You mean that this is the error displayed on the router (e.g. when connecting a web browser to the router's configuration application - e.g. often http://192.168.1.1 or something like that by default)?


> Computer is about four years old.  It has  Intel PRO/100 VE Network Connection.  (Would this be sufficent to get a wireless connection?)

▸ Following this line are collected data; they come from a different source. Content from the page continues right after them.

(* Shallow embedding of gdb/symfile-debug.c: the logging shadow of an
   objfile's symbol-reader table (struct sym_fns), its installation and
   removal, the table mutator objfile_set_sym_fns, the "set debug symfile"
   handler, and the objfile query methods that forward to objfile->qf. *)

From stdpp Require Import base gmap list strings.
From Stdlib Require Import ZArith.

Open Scope Z_scope.

(* ------------------------------------------------------------------ *)
(* Code pointers, tables and log output                               *)
(* ------------------------------------------------------------------ *)

(** The static debugging functions of this file. *)
Inductive proxy :=
  | Pnew_init | Pinit | Pread | Pfinish | Poffsets | Psegments
  | Pread_linetable | Prelocate | Pget_probes.

(** A function pointer stored in a table: a backend (symbol reader)
    function, identified by a number, or one of the debugging functions. *)
Inductive code :=
  | Backend (n : nat)
  | Debug (p : proxy).

(** struct sym_probe_fns (the type; the field of sym_fns has the same
    name): one optional function. *)
Record sym_probe_table := { sym_get_probes : option code }.

(** struct sym_fns: optional slots (None = NULL) and the optional nested
    probe table (the pointed-to const table, held by value). *)
Record sym_fns := {
  sym_new_init : option code;
  sym_init : option code;
  sym_read : option code;
  sym_finish : option code;
  sym_offsets : option code;
  sym_segments : option code;
  sym_read_linetable : option code;
  sym_relocate : option code;
  sym_probe_fns : option sym_probe_table }.
(* ===== verification/_CoqProject ===== *)
-Q . S2P
Prelude.v
Schema.v
Workflow.v
Cart.v
Auth.v
App.v
Safety.v
Reports.v
Progress.v
Types.v
(* ===== verification/Schema.v ===== *)
(** * Schema: the database, the session state and their primitives

    The four tables that [init_db] creates (src/Facility.py, lines 12-73),
    the per-tab [st.session_state] (lines 107-112), the library calls
    collected in the class [Platform], and the helpers of lines 82-105
    ([make_hash], [check_hash], [run_query], [log_action], [get_user]) as
    primitives of the run monad [App]. *)

From S2P Require Import Prelude.

(** ** Library calls *)

(** sha256, uuid4, the clock and PIL.  [uuid4_str n] is
    [str(uuid.uuid4())] at the n-th draw of the process; [is_image b]
    says whether [st.image(BytesIO(b))] can decode the bytes [b] (PIL
    raises [UnidentifiedImageError] otherwise). *)
Class Platform := {
  sha256_hex : string -> string;
  uuid4_str : nat -> string;
  date_today : string;
  now_stamp : string;
  is_image : list Byte.byte -> bool
}.

(** ** Rows *)

Definition blob := list Byte.byte.

Record user_row := {
  u_username : string; u_password : string; u_role : string; u_name : string;
  u_email : string; u_dept : string; u_hod_email : string; u_force_reset : Z
}.

Record request_row := {
  r_id : string; r_user_key : string; r_requester_name : string;
  r_department : string; r_approver_email : string; r_category : string;
  r_item : string; r_status : string; r_amount : Q; r_initial_cost : Q;
  r_vendor : string; r_invoice_img : option blob; r_sac_note : string;
  r_date : string
}.

Record audit_row := {
  a_id : Z; a_timestamp : string; a_user : string; a_action : string;
  a_details : string
}.

Record payment_row := {
  p_payment_id : string; p_req_id : string; p_amount : Q; p_status : string;
  p_vendor : string
}.

(** The database file.  [audit_seq] is AUTOINCREMENT's counter;
    [req_order] lists the ids of [requests] in rowid order, the order a
    SELECT without ORDER BY scans them in. *)
Record db := {
  users : gmap string user_row;
  requests : gmap string request_row;
  req_order : list string;
  audit : list audit_row;
  audit_seq : Z;
  payments : gmap string payment_row
}.

Definition empty_db : db :=
  {| users := ∅; requests := ∅; req_order := []; audit := []; audit_seq := 0; payments := ∅ |}.

Definition set_users f (d : db) : db :=
  {| users := f (users d); requests := requests d; req_order := req_order d; audit := audit d;
     audit_seq := audit_seq d; payments := payments d |}.
Definition set_requests f (d : db) : db :=
  {| users := users d; requests := f (requests d); req_order := req_order d; audit := audit d;
     audit_seq := audit_seq d; payments := payments d |}.
Definition set_payments f (d : db) : db :=
  {| users := users d; requests := requests d; req_order := req_order d; audit := audit d;
     audit_seq := audit_seq d; payments := f (payments d) |}.

(** A new row gets the next rowid. *)
Definition append_order (k : string) (d : db) : db :=
  {| users := users d; requests := requests d; req_order := req_order d ++ [k]; audit := audit d;
     audit_seq := audit_seq d; payments := payments d |}.

(** ** SQL statements *)

Inductive exn :=
| IntegrityError (table key : string)
| TypeError (what : string)
| KeyError (key : string)
| ImageError (rid : string).   (** PIL's UnidentifiedImageError on the invoice of [rid] *)

(** [INSERT INTO t VALUES (...)]: the primary key must be free. *)
Definition insert_row {V} (table : string) (k : string) (v : V)
    (m : gmap string V) : exn + gmap string V :=
  match m !! k with
  | Some _ => inl (IntegrityError table k)
  | None => inr (<[k:=v]> m)
  end.

Definition sql_insert_user (u : user_row) (d : db) : exn + db :=
  res_map (fun m => set_users (fun _ => m) d) (insert_row "users" (u_username u) u (users d)).
Definition sql_insert_request (r : request_row) (d : db) : exn + db :=
  res_map (fun m => append_order (r_id r) (set_requests (fun _ => m) d))
          (insert_row "requests" (r_id r) r (requests d)).
Definition sql_insert_payment (p : payment_row) (d : db) : exn + db :=
  res_map (fun m => set_payments (fun _ => m) d) (insert_row "payments" (p_payment_id p) p (payments d)).

(** [INSERT INTO audit (timestamp, user, action, details) VALUES (?,?,?,?)] *)
Definition sql_insert_audit (ts user action details : string) (d : db) : db :=
  {| users := users d; requests := requests d; req_order := req_order d;
     audit := audit d ++ [{| a_id := audit_seq d + 1; a_timestamp := ts;
                              a_user := user; a_action := action;
                              a_details := details |}];
     audit_seq := audit_seq d + 1; payments := payments d |}.

(** [UPDATE t SET ... WHERE key = ?]: no row, no change. *)
Definition sql_update_request (rid : string) (f : request_row -> request_row) (d : db) : db :=
  set_requests (alter f rid) d.
Definition sql_update_user (k : string) (f : user_row -> user_row) (d : db) : db :=
  set_users (alter f k) d.
Definition sql_update_payment (pid : string) (f : payment_row -> payment_row) (d : db) : db :=
  set_payments (alter f pid) d.

(** ** The status vocabulary of the [requests.status] column *)

Inductive status :=
| PendingDeptHOD | PendingAdmin | PendingSSHOD | PendingSAC | PendingED
| PendingGMD | Approved | Declined | CompletedFulfilled | CompletedResolved.

#[export] Instance status_eq_dec : EqDecision status.
Proof. solve_decision. Defined.

Definition status_name (s : status) : string :=
  match s with
  | PendingDeptHOD => "Pending Dept HOD"
  | PendingAdmin => "Pending Admin"
  | PendingSSHOD => "Pending SS HOD"
  | PendingSAC => "Pending SAC"
  | PendingED => "Pending ED"
  | PendingGMD => "Pending GMD"
  | Approved => "Approved"
  | Declined => "Declined"
  | CompletedFulfilled => "Completed (Fulfilled)"
  | CompletedResolved => "Completed (Resolved)"
  end.

Definition all_statuses : list status :=
  [PendingDeptHOD; PendingAdmin; PendingSSHOD; PendingSAC; PendingED;
   PendingGMD; Approved; Declined; CompletedFulfilled; CompletedResolved].

Definition status_of_name (n : string) : option status :=
  List.find (fun s => bool_decide (status_name s = n)) all_statuses.

(** The two values of [payments.status]. *)
Definition ready_for_accounts : string := "Ready for Accounts".
Definition paid : string := "Paid".

(** ** Session state and the run monad *)

Record cart_item := { ci_type : string; ci_item : string; ci_qty : Z }.

Record session := {
  cart : list cart_item;
  logged_in : bool;
  user_role : string;
  current_user_key : string;
  user_data : option user_row;     (** [{}] is [None] *)
  user_name : option string;       (** not set before the first login *)
  user_email : option string
}.

Definition initial_session : session :=
  {| cart := []; logged_in := false; user_role := ""; current_user_key := "";
     user_data := None; user_name := None; user_email := None |}.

 Can't see why not assuming that this is a wireless adaptor in the first place? Bear in mind that the issue of connecting your _PC _to the _LAN_/router (via wireless or wired connection) is totally separate from connecting your router to eircom/the internet via_ DSL_!


----------



## Sn@kebite

I assume you set up you're "PPPoE Settings"? This basically enables the modem to log into your ISP (NTL). Go to the router address like ClubMan showed you and look at all the settings and make sure they're correct.


----------



## bigjoe_dub

set the speed of the card to auto detect.


----------



## Ash

When we run diagnostics, we get the following message.  

" Diagnostics 
Running this test will help locate problems with your Internet Connection. 

 Diagnostics 

DSL    Fail 
DSL connection is down. Please check the following:
Phone line is securely connected to your Router.
DSL Sync light on front of your Router is green and not blinking
Filters have been installed on all phone jacks that have telephone devices connected to them.
Please try again to connect. 
If problem persists, please contact the help desk.  "

We checked and double checked all the suggestions and noted the DSL light is green but IS blinking slowly.


With regard to the  Intel PRO/100 VE Network Connection already installed on the PC, is that suitable for BOTH wired and wireless broadband connections?


----------



## Guest125

The first thing you have to do is get the DSL sync light lit permanently.If the light is blinking it means you are NOT connected to the exchange.Make sure that the 2port filter is connected to the phone socket.Connect the phone cable supplied by Eircom to the port with the computer symbol.The port beside it with the telephone symbol is for your house phone.The other end of the Eircom supplied cable(mine is purple) is connected to the router.Switch on the router and the DSL light will blink slowly and then light permanently.If this doesn't happen and the light continues to flash.Try obtaining another 2port filter either from Eircom or borrow one from a friend/neighbour.The single port filter is intended for an extra house phone and will NOT work for your computer.Nothing will happen until that DSL light is lit.


----------



## Dearg Doom

Try disconnecting all other phones, digi-boxes, alarms, extensions, etc. connected to the phone line and connect only your DSL modem, preferably at the point the phone line enters the house. If after doing this you still don't get a DSL connection (steady green DSL light) then you'll have to get back on to Eircom as the problem is most likely on their side. Could be a fauly modem too, so if you can try another to see if it can get the DSL connection that will help further narrow down the problem.


----------



## Ash

Thanks guys, especially most recently Caff and Dearg Doom for your detailed advice.  
We have tried all you suggested without any improvement.  Have even taken the modem to another location where it worked perfectly within seconds.  
Patently we're not big computer types but having eliminated everything we can think of from this end, we figure the problem must be on the line to/from eircom.  
But we wont know for sure until they actually get round to sending someone out!  Going to get on to them again today. 
Meanwhile, we presume we're being charged for a service we can't actually use yet.  
Many thanks for all your help.
If anyone else can suggest a magic bullet solution, we'd love to hear it.


----------



## ClubMan

Ash said:


> Have even taken the modem to another location where it worked perfectly within seconds.
> 
> ...
> 
> Meanwhile, we presume we're being charged for a service we can't actually use yet.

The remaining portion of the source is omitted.